'''

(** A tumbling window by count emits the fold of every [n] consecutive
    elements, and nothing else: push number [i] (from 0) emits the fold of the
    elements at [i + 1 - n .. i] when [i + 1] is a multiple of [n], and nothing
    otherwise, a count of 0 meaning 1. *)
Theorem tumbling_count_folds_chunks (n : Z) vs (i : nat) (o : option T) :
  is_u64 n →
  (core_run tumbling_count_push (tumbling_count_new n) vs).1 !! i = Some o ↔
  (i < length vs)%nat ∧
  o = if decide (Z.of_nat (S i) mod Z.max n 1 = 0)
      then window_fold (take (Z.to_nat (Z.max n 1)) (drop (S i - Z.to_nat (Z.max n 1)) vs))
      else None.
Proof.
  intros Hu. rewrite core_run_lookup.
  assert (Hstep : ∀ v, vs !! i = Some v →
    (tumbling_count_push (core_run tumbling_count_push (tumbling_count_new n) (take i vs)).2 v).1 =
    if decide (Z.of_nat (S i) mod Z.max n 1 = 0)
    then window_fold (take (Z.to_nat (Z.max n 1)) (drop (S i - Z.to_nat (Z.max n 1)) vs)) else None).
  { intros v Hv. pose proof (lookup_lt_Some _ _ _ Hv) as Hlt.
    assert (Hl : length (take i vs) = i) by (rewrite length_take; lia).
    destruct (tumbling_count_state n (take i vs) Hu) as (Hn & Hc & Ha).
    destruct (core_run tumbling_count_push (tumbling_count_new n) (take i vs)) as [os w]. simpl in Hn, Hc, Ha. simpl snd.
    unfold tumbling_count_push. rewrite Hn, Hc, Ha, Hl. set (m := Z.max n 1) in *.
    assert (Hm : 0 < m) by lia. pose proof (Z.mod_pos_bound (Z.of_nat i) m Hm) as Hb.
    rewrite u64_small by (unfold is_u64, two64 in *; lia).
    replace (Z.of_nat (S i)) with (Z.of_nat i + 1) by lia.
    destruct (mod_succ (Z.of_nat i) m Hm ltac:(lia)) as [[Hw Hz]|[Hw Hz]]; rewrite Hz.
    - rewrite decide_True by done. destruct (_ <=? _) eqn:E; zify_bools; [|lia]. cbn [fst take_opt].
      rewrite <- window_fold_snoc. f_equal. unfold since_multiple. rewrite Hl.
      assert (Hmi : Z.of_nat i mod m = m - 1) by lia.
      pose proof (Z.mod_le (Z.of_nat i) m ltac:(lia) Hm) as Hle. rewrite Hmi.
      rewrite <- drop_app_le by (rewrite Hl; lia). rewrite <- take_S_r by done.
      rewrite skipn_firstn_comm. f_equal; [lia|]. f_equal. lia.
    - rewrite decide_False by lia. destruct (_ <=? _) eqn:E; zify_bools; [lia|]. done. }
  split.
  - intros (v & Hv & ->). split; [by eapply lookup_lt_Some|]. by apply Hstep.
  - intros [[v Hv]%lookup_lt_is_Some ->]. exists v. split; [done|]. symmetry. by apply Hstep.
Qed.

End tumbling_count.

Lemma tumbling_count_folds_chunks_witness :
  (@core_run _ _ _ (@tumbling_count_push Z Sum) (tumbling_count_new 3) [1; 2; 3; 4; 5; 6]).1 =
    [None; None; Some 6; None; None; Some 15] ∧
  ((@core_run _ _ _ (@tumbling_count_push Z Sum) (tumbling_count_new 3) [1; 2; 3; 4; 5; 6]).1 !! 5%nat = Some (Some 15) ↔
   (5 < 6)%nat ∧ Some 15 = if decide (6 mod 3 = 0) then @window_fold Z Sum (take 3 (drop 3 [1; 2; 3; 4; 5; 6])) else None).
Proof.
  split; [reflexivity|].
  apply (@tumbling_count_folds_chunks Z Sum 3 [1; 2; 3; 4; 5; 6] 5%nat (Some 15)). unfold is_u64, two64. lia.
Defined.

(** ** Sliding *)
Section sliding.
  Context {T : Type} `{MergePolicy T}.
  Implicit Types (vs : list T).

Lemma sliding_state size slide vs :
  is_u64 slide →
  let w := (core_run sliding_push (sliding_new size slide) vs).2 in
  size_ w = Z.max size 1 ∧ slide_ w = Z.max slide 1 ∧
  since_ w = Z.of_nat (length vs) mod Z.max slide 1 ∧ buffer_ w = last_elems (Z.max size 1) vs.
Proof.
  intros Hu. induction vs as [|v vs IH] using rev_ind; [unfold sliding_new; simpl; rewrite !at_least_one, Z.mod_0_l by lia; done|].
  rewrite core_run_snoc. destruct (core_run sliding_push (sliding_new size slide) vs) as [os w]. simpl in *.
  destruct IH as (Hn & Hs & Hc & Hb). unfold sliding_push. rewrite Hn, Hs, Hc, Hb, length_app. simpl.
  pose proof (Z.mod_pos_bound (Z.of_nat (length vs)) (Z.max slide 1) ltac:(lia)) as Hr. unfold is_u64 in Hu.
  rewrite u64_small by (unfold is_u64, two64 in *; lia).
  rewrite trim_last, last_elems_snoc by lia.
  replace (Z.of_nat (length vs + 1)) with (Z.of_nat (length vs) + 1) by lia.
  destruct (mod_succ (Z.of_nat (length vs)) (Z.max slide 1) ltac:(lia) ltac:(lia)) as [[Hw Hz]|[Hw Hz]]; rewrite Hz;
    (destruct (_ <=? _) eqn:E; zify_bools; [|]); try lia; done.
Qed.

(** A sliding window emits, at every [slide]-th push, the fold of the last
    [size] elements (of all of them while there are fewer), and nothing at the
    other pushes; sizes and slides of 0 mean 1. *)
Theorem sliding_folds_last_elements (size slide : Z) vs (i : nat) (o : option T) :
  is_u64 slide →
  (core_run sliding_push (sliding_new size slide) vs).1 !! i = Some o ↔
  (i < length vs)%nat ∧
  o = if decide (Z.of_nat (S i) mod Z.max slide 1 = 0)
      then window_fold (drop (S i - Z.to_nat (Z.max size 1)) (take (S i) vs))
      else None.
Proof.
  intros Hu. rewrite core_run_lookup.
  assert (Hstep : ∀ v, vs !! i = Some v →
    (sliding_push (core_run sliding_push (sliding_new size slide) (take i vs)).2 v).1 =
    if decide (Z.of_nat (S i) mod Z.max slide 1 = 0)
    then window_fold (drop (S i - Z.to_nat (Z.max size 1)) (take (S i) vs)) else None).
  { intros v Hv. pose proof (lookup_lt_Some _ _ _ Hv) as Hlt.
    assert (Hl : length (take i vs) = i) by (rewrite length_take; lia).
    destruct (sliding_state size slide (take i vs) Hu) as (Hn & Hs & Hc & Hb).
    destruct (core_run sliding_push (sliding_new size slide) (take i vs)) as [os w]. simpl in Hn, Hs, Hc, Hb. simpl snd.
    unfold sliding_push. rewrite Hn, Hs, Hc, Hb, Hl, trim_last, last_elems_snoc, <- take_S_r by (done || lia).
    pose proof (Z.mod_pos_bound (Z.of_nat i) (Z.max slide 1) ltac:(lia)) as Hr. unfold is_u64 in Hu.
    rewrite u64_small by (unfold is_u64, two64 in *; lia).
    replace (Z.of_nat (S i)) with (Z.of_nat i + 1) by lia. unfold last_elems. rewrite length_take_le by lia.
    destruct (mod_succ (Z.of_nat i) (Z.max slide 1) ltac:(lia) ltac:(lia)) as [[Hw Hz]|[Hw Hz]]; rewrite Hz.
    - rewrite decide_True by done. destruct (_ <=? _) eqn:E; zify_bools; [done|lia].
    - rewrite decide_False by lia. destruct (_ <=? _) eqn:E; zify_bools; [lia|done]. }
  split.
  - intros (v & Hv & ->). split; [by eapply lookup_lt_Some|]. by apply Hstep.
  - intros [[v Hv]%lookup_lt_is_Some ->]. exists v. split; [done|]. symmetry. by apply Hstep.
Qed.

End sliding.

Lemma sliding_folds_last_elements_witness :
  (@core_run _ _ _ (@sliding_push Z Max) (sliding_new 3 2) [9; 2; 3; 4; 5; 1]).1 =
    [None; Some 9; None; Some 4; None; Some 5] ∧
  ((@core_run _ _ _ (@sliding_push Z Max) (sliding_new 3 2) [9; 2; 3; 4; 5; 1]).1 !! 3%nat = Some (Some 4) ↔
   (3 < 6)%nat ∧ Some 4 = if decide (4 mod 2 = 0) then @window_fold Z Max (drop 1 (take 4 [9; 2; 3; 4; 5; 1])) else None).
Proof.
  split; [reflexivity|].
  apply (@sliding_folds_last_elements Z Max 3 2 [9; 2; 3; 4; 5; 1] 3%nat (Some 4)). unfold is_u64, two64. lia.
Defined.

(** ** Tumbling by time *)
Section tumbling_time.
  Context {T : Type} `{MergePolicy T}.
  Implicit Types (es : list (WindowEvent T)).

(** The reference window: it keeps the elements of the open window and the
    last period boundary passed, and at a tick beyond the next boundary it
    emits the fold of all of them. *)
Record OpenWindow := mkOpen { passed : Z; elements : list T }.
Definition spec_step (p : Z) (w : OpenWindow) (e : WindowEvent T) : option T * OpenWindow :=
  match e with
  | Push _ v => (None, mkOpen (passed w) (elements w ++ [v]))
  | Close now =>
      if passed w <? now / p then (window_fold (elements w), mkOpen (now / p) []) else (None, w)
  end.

'''

Return only the stretch of the material above from the line holding "i) vs)) else None)." through the line holding "((@core_run _ _ _ (@sliding_push", copied exactly.

    then window_fold (drop (S i - Z.to_nat (Z.max size 1)) (take (S i) vs)) else None).
  { intros v Hv. pose proof (lookup_lt_Some _ _ _ Hv) as Hlt.
    assert (Hl : length (take i vs) = i) by (rewrite length_take; lia).
    destruct (sliding_state size slide (take i vs) Hu) as (Hn & Hs & Hc & Hb).
    destruct (core_run sliding_push (sliding_new size slide) (take i vs)) as [os w]. simpl in Hn, Hs, Hc, Hb. simpl snd.
    unfold sliding_push. rewrite Hn, Hs, Hc, Hb, Hl, trim_last, last_elems_snoc, <- take_S_r by (done || lia).
    pose proof (Z.mod_pos_bound (Z.of_nat i) (Z.max slide 1) ltac:(lia)) as Hr. unfold is_u64 in Hu.
    rewrite u64_small by (unfold is_u64, two64 in *; lia).
    replace (Z.of_nat (S i)) with (Z.of_nat i + 1) by lia. unfold last_elems. rewrite length_take_le by lia.
    destruct (mod_succ (Z.of_nat i) (Z.max slide 1) ltac:(lia) ltac:(lia)) as [[Hw Hz]|[Hw Hz]]; rewrite Hz.
    - rewrite decide_True by done. destruct (_ <=? _) eqn:E; zify_bools; [done|lia].
    - rewrite decide_False by lia. destruct (_ <=? _) eqn:E; zify_bools; [lia|done]. }
  split.
  - intros (v & Hv & ->). split; [by eapply lookup_lt_Some|]. by apply Hstep.
  - intros [[v Hv]%lookup_lt_is_Some ->]. exists v. split; [done|]. symmetry. by apply Hstep.
Qed.

End sliding.

Lemma sliding_folds_last_elements_witness :
  (@core_run _ _ _ (@sliding_push Z Max) (sliding_new 3 2) [9; 2; 3; 4; 5; 1]).1 =
    [None; Some 9; None; Some 4; None; Some 5] ∧
  ((@core_run _ _ _ (@sliding_push Z Max) (sliding_new 3 2) [9; 2; 3; 4; 5; 1]).1 !! 3%nat = Some (Some 4) ↔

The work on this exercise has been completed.